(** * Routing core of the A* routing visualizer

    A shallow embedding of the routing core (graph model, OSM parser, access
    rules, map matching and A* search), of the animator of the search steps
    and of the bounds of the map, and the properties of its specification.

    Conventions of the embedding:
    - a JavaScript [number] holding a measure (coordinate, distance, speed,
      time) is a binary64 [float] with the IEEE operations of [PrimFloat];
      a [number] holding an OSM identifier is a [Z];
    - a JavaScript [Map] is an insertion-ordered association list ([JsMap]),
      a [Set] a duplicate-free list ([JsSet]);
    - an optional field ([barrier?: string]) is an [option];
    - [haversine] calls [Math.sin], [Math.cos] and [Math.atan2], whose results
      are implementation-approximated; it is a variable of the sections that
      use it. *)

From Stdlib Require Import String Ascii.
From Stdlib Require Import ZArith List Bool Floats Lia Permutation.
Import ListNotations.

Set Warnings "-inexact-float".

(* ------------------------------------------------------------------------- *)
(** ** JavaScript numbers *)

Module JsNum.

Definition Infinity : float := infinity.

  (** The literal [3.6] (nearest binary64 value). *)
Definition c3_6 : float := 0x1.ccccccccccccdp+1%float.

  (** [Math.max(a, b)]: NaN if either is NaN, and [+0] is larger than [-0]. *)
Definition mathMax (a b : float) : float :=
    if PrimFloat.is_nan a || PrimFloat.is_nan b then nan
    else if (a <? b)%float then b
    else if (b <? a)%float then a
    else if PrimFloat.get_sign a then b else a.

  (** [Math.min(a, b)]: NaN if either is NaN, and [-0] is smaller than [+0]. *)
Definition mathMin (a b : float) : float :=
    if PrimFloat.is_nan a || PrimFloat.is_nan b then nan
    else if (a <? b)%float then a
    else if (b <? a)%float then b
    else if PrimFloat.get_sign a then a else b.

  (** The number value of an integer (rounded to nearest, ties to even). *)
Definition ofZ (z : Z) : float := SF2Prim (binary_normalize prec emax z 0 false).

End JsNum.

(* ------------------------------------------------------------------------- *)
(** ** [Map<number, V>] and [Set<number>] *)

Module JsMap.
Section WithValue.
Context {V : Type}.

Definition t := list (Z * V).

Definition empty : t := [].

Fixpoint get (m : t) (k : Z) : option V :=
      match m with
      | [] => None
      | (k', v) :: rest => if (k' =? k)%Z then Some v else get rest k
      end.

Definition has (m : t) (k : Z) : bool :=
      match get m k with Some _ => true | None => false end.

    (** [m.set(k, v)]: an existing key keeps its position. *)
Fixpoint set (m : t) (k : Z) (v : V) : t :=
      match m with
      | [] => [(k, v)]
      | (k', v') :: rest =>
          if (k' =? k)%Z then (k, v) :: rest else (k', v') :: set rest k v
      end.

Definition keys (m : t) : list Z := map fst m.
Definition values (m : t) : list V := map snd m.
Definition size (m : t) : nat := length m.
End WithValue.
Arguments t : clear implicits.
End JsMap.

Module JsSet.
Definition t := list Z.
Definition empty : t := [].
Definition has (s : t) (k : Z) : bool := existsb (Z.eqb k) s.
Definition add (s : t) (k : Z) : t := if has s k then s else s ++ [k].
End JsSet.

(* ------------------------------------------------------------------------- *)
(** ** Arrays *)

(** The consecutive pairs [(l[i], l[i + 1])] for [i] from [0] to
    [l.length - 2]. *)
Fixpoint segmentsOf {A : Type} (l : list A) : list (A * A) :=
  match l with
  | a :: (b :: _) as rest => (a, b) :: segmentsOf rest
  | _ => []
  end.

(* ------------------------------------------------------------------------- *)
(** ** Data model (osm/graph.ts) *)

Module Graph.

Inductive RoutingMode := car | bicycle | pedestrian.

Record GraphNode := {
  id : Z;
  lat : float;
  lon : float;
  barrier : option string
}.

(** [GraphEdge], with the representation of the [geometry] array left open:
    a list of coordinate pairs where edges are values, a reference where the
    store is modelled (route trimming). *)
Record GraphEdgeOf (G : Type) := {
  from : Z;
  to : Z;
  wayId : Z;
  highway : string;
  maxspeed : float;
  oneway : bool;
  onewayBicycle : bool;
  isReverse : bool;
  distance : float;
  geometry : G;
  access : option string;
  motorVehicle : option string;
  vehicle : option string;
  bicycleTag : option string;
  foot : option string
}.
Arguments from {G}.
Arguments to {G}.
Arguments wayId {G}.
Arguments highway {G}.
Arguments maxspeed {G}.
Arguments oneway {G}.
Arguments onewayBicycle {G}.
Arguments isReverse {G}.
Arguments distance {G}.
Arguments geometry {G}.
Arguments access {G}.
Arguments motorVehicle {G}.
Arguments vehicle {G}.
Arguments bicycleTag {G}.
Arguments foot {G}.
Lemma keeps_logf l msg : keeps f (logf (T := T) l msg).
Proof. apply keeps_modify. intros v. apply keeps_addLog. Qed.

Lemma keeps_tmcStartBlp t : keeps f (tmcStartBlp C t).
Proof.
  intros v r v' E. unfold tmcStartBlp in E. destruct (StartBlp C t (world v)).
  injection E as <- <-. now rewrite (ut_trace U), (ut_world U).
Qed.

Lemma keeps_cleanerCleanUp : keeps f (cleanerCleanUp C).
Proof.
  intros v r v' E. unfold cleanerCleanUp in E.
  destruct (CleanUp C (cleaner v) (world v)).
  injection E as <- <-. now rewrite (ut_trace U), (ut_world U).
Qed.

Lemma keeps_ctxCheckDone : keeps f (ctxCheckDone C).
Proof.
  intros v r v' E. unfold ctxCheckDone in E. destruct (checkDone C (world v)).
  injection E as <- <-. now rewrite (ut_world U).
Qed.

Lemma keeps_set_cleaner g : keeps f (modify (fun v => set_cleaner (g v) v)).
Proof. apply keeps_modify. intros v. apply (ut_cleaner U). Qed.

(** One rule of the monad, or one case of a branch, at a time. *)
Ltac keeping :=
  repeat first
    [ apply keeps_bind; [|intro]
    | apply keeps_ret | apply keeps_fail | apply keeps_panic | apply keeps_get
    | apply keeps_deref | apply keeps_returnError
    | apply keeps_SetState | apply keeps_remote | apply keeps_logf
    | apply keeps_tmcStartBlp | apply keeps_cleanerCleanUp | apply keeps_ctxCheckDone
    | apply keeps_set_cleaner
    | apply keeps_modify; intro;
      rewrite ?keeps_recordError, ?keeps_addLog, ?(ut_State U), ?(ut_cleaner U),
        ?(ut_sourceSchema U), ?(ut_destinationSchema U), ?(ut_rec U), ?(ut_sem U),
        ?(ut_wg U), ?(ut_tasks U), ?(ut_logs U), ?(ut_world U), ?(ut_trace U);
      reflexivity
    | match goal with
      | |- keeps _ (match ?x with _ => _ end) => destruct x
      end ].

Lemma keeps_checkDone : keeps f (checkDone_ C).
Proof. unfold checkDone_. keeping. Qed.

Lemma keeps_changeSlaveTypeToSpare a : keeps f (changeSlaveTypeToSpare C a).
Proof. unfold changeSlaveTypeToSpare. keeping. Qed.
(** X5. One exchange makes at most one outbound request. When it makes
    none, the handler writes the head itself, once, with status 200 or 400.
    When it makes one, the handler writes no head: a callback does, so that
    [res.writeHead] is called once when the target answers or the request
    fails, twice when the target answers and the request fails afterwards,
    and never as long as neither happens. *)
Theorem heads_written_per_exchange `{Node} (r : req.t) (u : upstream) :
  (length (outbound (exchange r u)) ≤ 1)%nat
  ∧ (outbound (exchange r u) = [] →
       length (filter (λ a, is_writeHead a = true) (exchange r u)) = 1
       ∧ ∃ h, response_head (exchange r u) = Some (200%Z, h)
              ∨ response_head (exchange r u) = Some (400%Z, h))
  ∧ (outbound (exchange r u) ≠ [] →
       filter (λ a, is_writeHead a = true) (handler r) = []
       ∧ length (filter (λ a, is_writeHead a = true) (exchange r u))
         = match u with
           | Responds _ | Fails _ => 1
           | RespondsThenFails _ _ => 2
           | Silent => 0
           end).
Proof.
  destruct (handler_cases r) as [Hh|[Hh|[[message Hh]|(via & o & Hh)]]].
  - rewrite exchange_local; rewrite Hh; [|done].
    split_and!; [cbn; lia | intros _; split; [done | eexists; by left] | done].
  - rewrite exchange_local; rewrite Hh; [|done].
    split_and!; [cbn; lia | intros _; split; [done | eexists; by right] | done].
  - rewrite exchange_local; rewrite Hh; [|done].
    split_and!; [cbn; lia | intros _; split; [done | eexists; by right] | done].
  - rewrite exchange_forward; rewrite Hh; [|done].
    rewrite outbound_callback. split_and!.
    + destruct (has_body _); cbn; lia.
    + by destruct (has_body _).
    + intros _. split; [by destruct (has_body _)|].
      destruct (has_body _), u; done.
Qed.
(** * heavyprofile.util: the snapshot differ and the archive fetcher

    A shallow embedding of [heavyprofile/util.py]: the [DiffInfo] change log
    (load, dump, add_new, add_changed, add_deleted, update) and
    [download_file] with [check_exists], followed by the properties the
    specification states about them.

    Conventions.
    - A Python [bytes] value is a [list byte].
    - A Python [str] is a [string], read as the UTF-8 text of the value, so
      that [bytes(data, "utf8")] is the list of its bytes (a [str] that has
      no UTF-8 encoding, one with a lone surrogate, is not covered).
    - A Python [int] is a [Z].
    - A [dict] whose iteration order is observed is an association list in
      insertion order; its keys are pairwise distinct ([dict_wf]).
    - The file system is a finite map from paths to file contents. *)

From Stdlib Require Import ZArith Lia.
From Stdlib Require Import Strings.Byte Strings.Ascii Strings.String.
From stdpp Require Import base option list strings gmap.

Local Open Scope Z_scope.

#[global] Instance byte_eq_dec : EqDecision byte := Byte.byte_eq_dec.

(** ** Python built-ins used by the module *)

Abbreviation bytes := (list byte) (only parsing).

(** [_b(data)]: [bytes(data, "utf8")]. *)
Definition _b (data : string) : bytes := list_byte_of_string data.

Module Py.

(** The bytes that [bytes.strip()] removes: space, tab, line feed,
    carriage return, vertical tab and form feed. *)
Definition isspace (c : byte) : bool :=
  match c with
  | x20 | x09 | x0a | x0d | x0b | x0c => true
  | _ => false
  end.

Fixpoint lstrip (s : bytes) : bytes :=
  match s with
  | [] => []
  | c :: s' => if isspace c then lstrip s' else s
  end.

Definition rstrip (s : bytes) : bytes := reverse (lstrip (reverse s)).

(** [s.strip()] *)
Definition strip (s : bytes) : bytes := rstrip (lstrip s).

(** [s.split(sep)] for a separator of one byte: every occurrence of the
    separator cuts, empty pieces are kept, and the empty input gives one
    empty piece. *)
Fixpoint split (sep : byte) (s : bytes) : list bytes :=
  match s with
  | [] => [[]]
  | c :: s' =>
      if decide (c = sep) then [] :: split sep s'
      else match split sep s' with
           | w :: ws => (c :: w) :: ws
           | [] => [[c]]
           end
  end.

Instructions for the task:
Above are some records; copy exactly the lines from the one with "apply keeps_modify; intro;" through the one with "and never as long as neither happens. *)", both included, and no others.

Solution for this task:
    | apply keeps_modify; intro;
      rewrite ?keeps_recordError, ?keeps_addLog, ?(ut_State U), ?(ut_cleaner U),
        ?(ut_sourceSchema U), ?(ut_destinationSchema U), ?(ut_rec U), ?(ut_sem U),
        ?(ut_wg U), ?(ut_tasks U), ?(ut_logs U), ?(ut_world U), ?(ut_trace U);
      reflexivity
    | match goal with
      | |- keeps _ (match ?x with _ => _ end) => destruct x
      end ].

Lemma keeps_checkDone : keeps f (checkDone_ C).
Proof. unfold checkDone_. keeping. Qed.

Lemma keeps_changeSlaveTypeToSpare a : keeps f (changeSlaveTypeToSpare C a).
Proof. unfold changeSlaveTypeToSpare. keeping. Qed.
(** X5. One exchange makes at most one outbound request. When it makes
    none, the handler writes the head itself, once, with status 200 or 400.
    When it makes one, the handler writes no head: a callback does, so that
    [res.writeHead] is called once when the target answers or the request
    fails, twice when the target answers and the request fails afterwards,
    and never as long as neither happens. *)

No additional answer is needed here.